Eric Clapton's guitar solos are featured on two selections. "Here In The Dark" is a mournfully stated hurtin' blues lament of love lost and pity self-directed. The vocals soar to a roar of pain, then drop suddenly into a groan of despair. Clapton, who can play by rote on this kind of song, punctuates the vocal with several codas, and slips through a solo that is tastefully, if somewhat unspectacularly, delivered. Clapton fares much better on "(You've Got To) Love Her With A Feeling", a Sonny Thompson/Freddie King number that has Mahal verbally moaning out advice about how to love a woman. Clapton plays a complex solo with spirit combined with virtuosity, lending strength to the final effect of this take on a classic song. Although this reviewer is hard-pressed to select a favorite number from such a consistently high-caliber collection, two compositions are worthy of note. "Let The Four Winds Blow" is an instantly familiar standard written and previously charted by Fats Domino. Taj Mahal and company bring a warm Cajun flavor to this classic by incorporating elements as diverse, yet remarkably compatible, as David Hidalgo's zydeco accordion, the New Orleans barroom piano that gives the song more zest than the original, and the brassy Dixieland fade-out that stunningly concludes the song. In "The Car Of Your Dreams", the concluding piece of this instructively entertaining collection, a snarling guitar and vocals grab the listener as a harder-edged Mahal leads the power-chord blues into the realm where hard rock falls just short of heavy metal. The ensuing collision is suited to the subject of the pain felt by a hard-working man who gets his heart crushed and his finances ruined by his unfaithful, unreliable car. 'Another day...another dollar thrown away!', anguishes Taj in the infectiously repetitive chorus; the song borders on being the definitive version, but it would not be out of place on any rock album.

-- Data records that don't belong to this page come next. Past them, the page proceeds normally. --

Definition MpegTsMuxer_encode (m : MpegTsMuxer) (f : EsFrame) (lTag : Z) (lRandomAccess : bool)
    : option (MpegTsMuxer * EsFrame * list (SimpleBuffer * Z * bool)) :=
  '(m, lSb) ← (
    match mMuxType m with
    | segmentType => if lRandomAccess then patpmt m else Some (m, SimpleBuffer_new)
    | h222Type =>
        let '(b, m) := shouldCreatePat m in
        if b : bool then patpmt m else Some (m, SimpleBuffer_new)
    | _ => Some (m, SimpleBuffer_new)
    end);
  '(m, f, lSb) ← createPes m f lSb;
  Some (m, f, ts_out m lSb lTag lRandomAccess).

(** ** SimpleMpegtsMuxer *)
Definition VIDEO_PID : Z := 256.
Definition AUDIO_PID : Z := 257.
Definition PMT_PID : Z := 100.
Definition PCR_PID : Z := VIDEO_PID.

Inductive MediaType := _UNKNOWN | _VIDEO | _AUDIO.
Definition media_value (t : MediaType) : Z :=
  match t with _UNKNOWN => 0 | _VIDEO => 0xe0 | _AUDIO => 0xc0 end.
Inductive StreamType := _AVC | _HEVC | _AAC | _OPUS.
#[export] Instance StreamType_eq_dec : EqDecision StreamType.
Proof. solve_decision. Defined.
Definition stream_value (t : StreamType) : Z :=
  match t with _AVC => 0x1b | _HEVC => 0x24 | _AAC => 0x0f | _OPUS => 0x12 end.
Definition getMediaType (t : StreamType) : MediaType :=
  match t with _AVC | _HEVC => _VIDEO | _AAC | _OPUS => _AUDIO end.

Record SimpleMpegtsMuxer := {
  ts_muxer_ : MpegTsMuxer;
  (** whether [output_] is set *)
  has_output : bool;
}.

Definition with_tsOut (m : MpegTsMuxer) : MpegTsMuxer :=
  {| mCurrentIndex := mCurrentIndex m; mPidCcMap := mPidCcMap m; mPmtPid := mPmtPid m;
     mStreamPidMap := mStreamPidMap m; mPcrPid := mPcrPid m; mMuxType := mMuxType m;
     has_tsOut := true |}.

Definition stream_map (stream_types : list StreamType) : gmap Z Z :=
  foldl (λ l t, match getMediaType t with
                | _VIDEO => <[stream_value t := VIDEO_PID]> l
                | _AUDIO => <[stream_value t := AUDIO_PID]> l
                | _UNKNOWN => l
                end) ∅ stream_types.

(** [assert(!stream_map.empty())] *)
Definition SimpleMpegtsMuxer_new (stream_types : list StreamType) : option SimpleMpegtsMuxer :=
  if bool_decide (stream_map stream_types = ∅) then None
  else Some {| ts_muxer_ := with_tsOut (MpegTsMuxer_new (stream_map stream_types) PMT_PID PCR_PID h222Type);
               has_output := false |}.

Definition setOutputCallBack (set : bool) (s : SimpleMpegtsMuxer) : SimpleMpegtsMuxer :=
  {| ts_muxer_ := ts_muxer_ s; has_output := set |}.
Lemma ts_parse_packet pusi pid cc a l :
  bit pusi → 0 <= pid < 2 ^ 13 → 0 <= cc < 2 ^ 4 → length (packet_bytes pusi pid cc a l) = 188%nat →
  ts_parse (packet_bytes pusi pid cc a l) =
  Some {| wp_pusi := pusi; wp_pid := pid; wp_cc := cc; wp_payload := l |}.
Proof.
  intros Hp Hpid Hc Hl. unfold bit in Hp.
  set (w := ts_word (ts_header pusi pid (adapt_afc a) cc)).
  set (b3 := ts_last (ts_header pusi pid (adapt_afc a) cc)).
  assert (Hw : w = pid + pusi * 2 ^ 14) by (unfold w, ts_word; simpl; lia).
  assert (Hb3 : b3 = cc + adapt_afc a * 2 ^ 4) by (unfold b3, ts_last; simpl; lia).
  assert (Hafc : 0 <= adapt_afc a < 2 ^ 2)
    by (destruct a; unfold adapt_afc, mPayloadOnly, mPayloadAdaptionBoth; lia).
  assert (E : packet_bytes pusi pid cc a l =
              0x47 :: u8 (w / 2 ^ 8) :: u8 w :: b3 :: adapt_bytes a ++ l) by done.
  rewrite E in *. unfold ts_parse. rewrite Hl. change ((0x47 =? 0x47) && _) with true. cbn match.
  assert (Hf : b3 / 2 ^ 4 mod 2 ^ 2 = adapt_afc a) by (rewrite Hb3; clear -Hc Hafc; divlia).
  assert (Hcc : b3 mod 2 ^ 4 = cc) by (rewrite Hb3; clear -Hc Hafc; divlia).
  assert (Hpu : u8 (w / 2 ^ 8) / 2 ^ 6 mod 2 = pusi) by (rewrite Hw; clear -Hp Hpid; unfold u8; divlia).
  assert (Hpi : u8 (w / 2 ^ 8) mod 2 ^ 5 * 2 ^ 8 + u8 w = pid)
    by (rewrite Hw; clear -Hp Hpid; unfold u8; divlia).
  rewrite Hf, Hcc, Hpu, Hpi.
  assert (Hpay : (if adapt_afc a =? 1 then Some (adapt_bytes a ++ l)
     else if adapt_afc a =? 3 then
       match adapt_bytes a ++ l with
       | len :: rest' =>
           if (0 <=? len) && (len <=? Z.of_nat (length rest')) then Some (drop (Z.to_nat len) rest') else None
       | [] => None
       end
     else None) = Some l).
  { destruct a as [| |ra pcr k]; [done|..].
    - cbn. rewrite (proj2 (Z.leb_le _ _)) by lia. done.
    - cbn [adapt_afc adapt_bytes]. change (mPayloadAdaptionBoth =? 1) with false.
      change (mPayloadAdaptionBoth =? 3) with true. cbn match. rewrite af_bytes_adapt. cbn [app].
      rewrite !(proj2 (Z.leb_le _ _)) by len. cbn [andb]. f_equal.
      rewrite Nat2Z.id. rewrite app_comm_cons. apply drop_app_length'. len. }
  rewrite Hpay. done.
Qed.
Lemma simple_all_encode uninit l : ∀ s, has_output s = true →
  simple_all uninit s l =
  '(m, outs) ← encode_all (ts_muxer_ s) (map (λ c, (call_frame uninit c, false)) l);
  Some ({| ts_muxer_ := m; has_output := true |}, map (λ o, (mData o.1.1, o.2)) outs).
Proof.
  induction l as [|[[[data dts] t] key] l IH]; intros s Hs.
  - simpl. destruct s; simpl in *. by subst.
  - cbn [simple_all map encode_all call_frame]. unfold SimpleMpegtsMuxer_encode. rewrite Hs.
    destruct (MpegTsMuxer_encode _ _ 0 false) as [[[m g] out]|]; [|done]. cbn [mbind option_bind].
    rewrite IH by done. cbn [ts_muxer_].
    destruct (encode_all m _) as [[m' outs]|]; [|done]. cbn [mbind option_bind].
    by rewrite map_app.
Qed.

Lemma call_frame_ok uninit c : call_ok c →
  frame_ok (call_frame uninit c) ∧ fits (call_frame uninit c) = true ∧
  sent (call_frame uninit c) = call_sent c.
Proof.
  destruct c as [[[data dts] t] key]. intros (Hd & Hl & Ht).
  assert (Hs : size (append data SimpleBuffer_new) = Z.of_nat (length data)) by done.
  assert (Hok : es_ok (simple_frame uninit data dts t key)).
  { constructor; try done; cbn [simple_frame es_mData es_mStreamId es_mRandomAccess es_mPcr]; try rewrite Hs;
      try lia; [apply u8_is_byte|unfold bit; by destruct key|simpl; lia]. }
  assert (Hu : u64 dts = dts) by (apply u64_small; lia).
  assert (Hm : u8 (media_value (getMediaType t)) = media_value (getMediaType t)) by by destruct t.
  split_and!.
  - constructor; try done; cbn [call_frame simple_frame es_mPts es_mDts es_mStreamType]; rewrite ?Hu; try done.
    by destruct t.
  - unfold fits. rewrite pes_length by done. cbn [call_frame simple_frame es_mData]. rewrite Hs.
    assert (Hh : pes_hdl (simple_frame uninit data dts t key) = 5).
    { unfold pes_hdl, pes_two. cbn. by rewrite Z.eqb_refl. }
    cbn zeta. rewrite Hh, (proj2 (Z.ltb_ge _ _)) by lia. rewrite (proj2 (Z.eqb_neq _ _)); [done|lia].
  - unfold sent, call_sent. cbn [call_frame simple_frame es_mData es_mPid es_mStreamId es_mPts es_mDts
      es_mRandomAccess]. by rewrite Hu, Hm.
Qed.

Lemma stream_map_snoc l t :
  stream_map (l ++ [t]) =
  <[stream_value t := match getMediaType t with _VIDEO => VIDEO_PID | _ => AUDIO_PID end]> (stream_map l).
Proof. unfold stream_map. rewrite foldl_app. by destruct t. Qed.
Lemma stream_map_entries l :
  map_Forall (λ k pid, k ∈ [0x1b; 0x24; 0x0f; 0x12] ∧ (pid = 256 ∨ pid = 257)) (stream_map l).
Proof.
  induction l as [|t l IH] using rev_ind; [apply map_Forall_empty|].
  rewrite stream_map_snoc. apply map_Forall_insert_2; [|done].
  unfold VIDEO_PID, AUDIO_PID. destruct t; (split; [apply (bool_decide_unpack _); done|auto]).
Qed.
Lemma stream_map_video l t : t ∈ l → getMediaType t = _VIDEO → stream_map l !! stream_value t = Some VIDEO_PID.
Proof.
  induction l as [|t' l IH] using rev_ind; intros Hin Ht; [by apply not_elem_of_nil in Hin|].
  rewrite stream_map_snoc. destruct (decide (t = t')) as [<-|Hn].
  - by rewrite Ht, lookup_insert_eq.
  - apply elem_of_app in Hin as [Hin|Hin%list_elem_of_singleton]; [|by subst].
    rewrite lookup_insert_ne; [by apply IH|]. by destruct t, t'.
Qed.
Lemma stream_map_ok l i : mux_ok (with_tsOut (MpegTsMuxer_new (stream_map l) PMT_PID PCR_PID i)).
Proof.
  unfold PMT_PID, PCR_PID, VIDEO_PID. constructor; simpl; try lia.
  - intros k pid H. destruct (stream_map_entries l k pid H) as [Hk Hp]. split_and!; try lia.
    set_unfold in Hk. unfold is_byte. intuition lia.
  - rewrite <- size_dom.
    assert (dom (stream_map l) ⊆ list_to_set (C := gset Z) [0x1b; 0x24; 0x0f; 0x12]) as Hsub.
    { intros k [pid H]%elem_of_dom. apply elem_of_list_to_set. by destruct (stream_map_entries l k pid H). }
    apply subseteq_size in Hsub. etransitivity; [exact Hsub|]. vm_compute. lia.
Qed.
(** C17. What the sender sends is what the receiver takes, for new packets: when nothing
    waits to be sent again, there is no packet filter, and [packData] sends the next
    packet of the queue, encrypted or not, and the cipher of the receiver undoes that of
    the sender, the packet carries that packet of the stream, so that
    [stream_delivered] and [messages_delivered] hold of it.  (A packet that is sent again
    has the data and the message number of the first time, [SndSpec.resent_as_sent];
    after a failure of the cipher that is not so, [SndSpec.failed_encryption_in_clear].) *)
Theorem sent_packet_carries encrypt decrypt size mss C W now D A q isn stream payload t p D1 acts :
  (∀ p d, encrypt p = Some d → len d = len (m_pcData p)) →
  (∀ p d, encrypt p = Some d → decrypt (set_packet_data d p) = Some (m_pcData p)) →
  path_ok size mss D A → a_lost A = [] → m_PacketFilter W = false → 0 <= getSndCryptoFlags W <= 3 →
  a_pkts A !! a_sent A = Some q → Z.land (q_bits q) MSGNO_ENCKEYSPEC_mask = 0 →
  isn <= a_curr A + 1 → stream !! Z.to_nat (a_curr A + 1 - isn) = Some q →
  packData encrypt C W now D = Some (payload, t, Some p, D1, acts) → carries decrypt isn stream (a_curr A + 1) p.
Proof.
  intros He Hd H Hl Hf Hk Hq Hb Hi Hs Hp.
  destruct (packData_run encrypt He size mss C W now D A H ltac:(lia)) as (pl & t' & D1' & acts' & E & _).
  rewrite Hp in E. injection E as _ _ E _ _. unfold pack_spec in E. rewrite Hl, Hf in E. cbn [length lost_spec fst snd] in E.
  destruct (m_bOpened W); cbn [negb] in E; [|done]. unfold new_spec in E. destruct (_ <? _); [|done].
  rewrite Hq in E. cbn [fmap option_fmap option_map] in E.
  set (x := a_ack A + Z.of_nat (a_sent A)) in *. assert (a_curr A + 1 = x) as Ex by (unfold a_curr; lia). rewrite Ex in *.
  set (f := getSndCryptoFlags W) in *. destruct (key_flags (q_bits q) f Hk Hb) as [Hkey Hsame].
  assert (with_key f q = pkt_set_bits (Z.lor (q_bits q) (MSGNO_ENCKEYSPEC_wrap f)) q) as Ew
    by (unfold with_key; by rewrite (proj2 (Z.eqb_neq f (-1))) by lia).
  rewrite Ew in E. set (w := Z.lor (q_bits q) _) in *.
  assert (pkt_at isn stream x = Some q) as Hx by (unfold pkt_at; by rewrite (proj2 (Z.leb_le _ _)) by lia).
  set (p0 := on_wire C now _ x _) in E.
  assert (∀ data, m_pcData p = data → m_iSeqNo p = seqno x → same_flags (m_iMsgNo p) w → data = q_data q → is_pkt isn stream x p) as Hpkt.
  { intros data E1 E2 E3 E4. split; [done|]. exists q. split; [done|]. split; [congruence|]. by eapply same_flags_trans. }
  destruct (Z.eqb_spec f 0) as [E0|E0]; cbn [fst] in E.
  - injection E as ->. split; [done|]. exists p0. split; [|by apply (Hpkt (q_data q))].
    unfold clear, getMsgCryptoFlags. change (m_iMsgNo p0) with w. by rewrite Hkey, E0.
  - destruct (encrypt p0) as [d|] eqn:Ed; [|done]. injection E as ->. split; [done|]. exists (clear_packet (q_data q) (set_packet_data d p0)).
    unfold clear, getMsgCryptoFlags. change (m_iMsgNo (set_packet_data d p0)) with w. rewrite Hkey, (proj2 (Z.eqb_neq f EK_NOENC) E0), (Hd _ _ Ed).
    split; [done|]. split; [done|]. exists q. split; [done|]. split; [done|]. eapply same_flags_trans; [apply clear_flags|]. done.
Qed.
(* ===== verification/SchedSpec.v ===== *)
(** * Correctness of the schedule and of the window of acknowledgements

    The sending thread serves the socket that is due first ([SndUList], [SndWorker]); the
    receiver knows what the sender has seen from the window of its ACKs ([AckWindow]). *)
From S2P Require Import Prelude SeqNo SndBuf SndBufFacts SndPath SndPathFacts TsbPd RcvBuf RcvPath RcvPathFacts SndUList SndUListFacts SndWorker AckWindow AckWindowFacts.
From S2P Require SndSpec RcvSpec.

(** ** The schedule *)

(** C7. The list is a schedule: for any sequence of updates, pops, removals and questions,
    of open sockets, from a list in order, no call leaves the array or meets a pointer
    that is not there, the sockets on the list and their times are what the calls say, a
    pop gives one that is due, or none when the list is empty or has one that is not due;
    and when every removal keeps the order ([orderly]), it is the earliest one, and the
    next time is the earliest time. *)
Theorem schedule_refines ops L hs M :
  on_list L hs M → in_order L hs → Forall (known L) ops →
  ∃ outs L' hs' M', ul_run ops L = Some (outs, L') ∧ on_list L' hs' M' ∧ ul_agrees (orderly ops L) ops outs M M'.
Proof. intros H Ho Hk. by apply (ul_steps ops L hs M). Qed.

(** C28. No wake-up is lost: when an update leaves the list with another next time, or was
    made to an empty list, the timer of the thread is interrupted, and those who wait for
    the list to have an entry are told when it had none. *)
Theorem update_wakes u r ts L hs M t :
  on_list L hs M → is_Some (m_nodes L !! u) → getNextProcTime L = Some t →
  ∃ w L' t', update u r ts L = Some (w, L') ∧ getNextProcTime L' = Some t' ∧
    (M = ∅ → w = [Interrupt; NotifyAll]) ∧ (M ≠ ∅ → t' ≠ t → Interrupt ∈ w).
Proof.
  intros H Hn Ht. destruct (update_run u r ts L hs M H Hn) as (w & L' & hs' & E & H' & _ & _ & Hw & Hf).
  assert (∃ t', getNextProcTime L' = Some t') as [t' Ht'].
  { unfold getNextProcTime. destruct (first_time_run _ _ _ H') as [(_ & _ & ->)|(x & t' & _ & _ & -> & _ & -> & _)]; by eexists. }
  exists w, L', t'. split; [done|]. split; [done|]. split.
  - intros ->. apply Hw. destruct hs as [|x hs]; [done|]. pose proof (proj1 (on_list_in _ _ _ x H) ltac:(by left)) as [z Hz]. by rewrite lookup_empty in Hz.
  - intros HM Hne. destruct Hf as [[Hf Hv]|]; [|done]. destruct Hne. unfold getNextProcTime in *.
    destruct (first_time_run _ _ _ H) as [(? & _)|(x & tx & Hx & Hmx & E1 & _ & E2 & _)]; [done|]. rewrite E1, E2 in Ht. injection Ht as <-.
    destruct (first_time_run _ _ _ H') as [(_ & -> & _)|(y & ty & Hy & Hmy & E3 & _ & E4 & _)]; [by rewrite Hx in Hf|]. rewrite E3, E4 in Ht'. injection Ht' as <-.
    rewrite Hf, Hx in Hy. injection Hy as <-. apply (proj2 H) in Hmx as [_ <-]. apply (proj2 H') in Hmy as [_ <-]. by apply Hv.
Qed.
Lemma Begin_unsupported_witness :
  ∃ w' h',
    DB.Begin 1 (begun (opened []) root0).1 = Some (2, w') ∧
    dbs w' !! 2 = Some h' ∧ ErrCantStartTransaction ∈ DB.GetErrors h' ∧
    connCalls w' = [(SqlDB (Some 0), mBegin)].
Proof.
  destruct (Begin_unsupported (begun (opened []) root0).1 1 (begun (opened []) root0).2
              eq_refl
              (wf_handle_check (begun (opened []) root0).1 (begun (opened []) root0).2 eq_refl)
              eq_refl)
    as (w' & h' & H1 & H2 & H3 & _ & H5 & _).
  exists w', h'. split; [exact H1|]. split; [exact H2|]. split; [exact H3|exact H5].
Defined.

(** X5: [Begin] on a connection that offers [Begin] (a non-nil [*sql.DB]
    or a caller's type with [Begin]) calls it exactly once and returns a new
    clone.  The clone's connection is what the call returned: a new
    transaction, with the receiver's error unchanged, or the nil [*sql.Tx]
    with the reported error added.  The clone's own dialect object is
    rebound to that connection; the receiver and every dialect object that
    existed before - the receiver's included - stay as they were. *)
Theorem Begin_starts_transaction w s h :
  dbs w !! s = Some h → wf_handle w h →
  DB.implementsSqlDb (db h) = true → db h ≠ SqlDB None →
  ∃ w' h' d' dl,
    DB.Begin s w = Some (length (dbs w), w') ∧
    dbs w' !! length (dbs w) = Some h' ∧
    connCalls w' = connCalls w ++ [(db h, mBegin)] ∧
    script w' = tail (script w) ∧
    dialect h' = Some d' ∧ dialects w' !! d' = Some dl ∧
    dialect_db dl = db h' ∧ dialect_name dl = dialectName w h ∧
    dbs w' !! s = Some h ∧
    (∀ d x, dialects w !! d = Some x → dialects w' !! d = Some x) ∧
    match out_err (default (mkOutcome None None) (head (script w))) with
    | None =>
        db h' = SqlTx (Some (S (length (connCalls w)))) ∧ err h' = err h
    | Some e =>
        db h' = SqlTx None ∧ DB.Error h' ≠ None ∧
        (isErrors e = false → e ∈ DB.GetErrors h')
    end.
Proof.
  intros Hs Hwf Hg Hnn.
  eexists _, _, _, _. split; [by apply Begin_ok_run|]. cbn.
  split; [apply lookup_snoc_new|]. split; [done|]. split; [done|].
  split; [done|]. split; [apply lookup_snoc_new|].
  split; [by destruct (out_err _)|]. split; [done|].
  split; [by apply lookup_app_l_Some|].
  split; [intros d x Hx; by apply lookup_app_l_Some|].
  destruct (out_err _) as [e|]; [|done].
  split; [done|]. split.
  - unfold DB.Error. cbn. by destruct (error_eqb e ErrRecordNotFound).
  - intros He. destruct (error_eqb e ErrRecordNotFound) eqn:E.
    + apply error_eqb_sentinel in E. subst.
      by apply list_elem_of_singleton.
    + rewrite GetErrors_added by done. by apply Errors_Add_last.
Qed.

Lemma Begin_starts_transaction_witness :
  ∃ w' h' d' dl,
    DB.Begin 0 (opened []) = Some (1, w') ∧ dbs w' !! 1 = Some h' ∧
    connCalls w' = [(SqlDB (Some 0), mBegin)] ∧ script w' = [] ∧
    dialect h' = Some d' ∧ dialects w' !! d' = Some dl ∧
    dialect_db dl = db h' ∧ dialect_name dl = "sqlite3".
Proof.
  destruct (Begin_starts_transaction (opened []) 0 root0 eq_refl
              (wf_handle_check (opened []) root0 eq_refl) eq_refl
              ltac:(discriminate))
    as (w' & h' & d' & dl & H1 & H2 & H3 & H4 & H5 & H6 & H7 & H8 & _).
  exists w', h', d', dl.
  exact (conj H1 (conj H2 (conj H3 (conj H4 (conj H5 (conj H6 (conj H7 H8))))))).
Defined.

The remaining songs in the collection range from the faithful rendition of blues standards such as Doc Pomus' "Lonely Avenue", solidly performed in a spirit that does not stray far from the flavor of the original, to "Fanning The Flames", with its weighted down reggae beat slowed to a bluesy lament that fails to engage this reviewer's interest beyond his initial listening, despite the competence of its performance. Other songs include "Don"t Tell Me", "We're Gonna Make It", and "What Am I Living For?". All are fairly pedantic in terms of style and delivery. Listening to Taj Mahal on Phantom Blues is not unlike drinking deeply the sweet water drawn from an ancient well in a sturdy oak bucket: others may well have been here before, and the taste is familiar - but it still quenches our thirst and we are amazed by its pristine clarity and simplicity. In short, Taj Mahal may not bring much that is innovative to his opus, but his interpretation and instruction are nonetheless well worth the effort of anyone who enjoys the blues, especially in the hands of a master.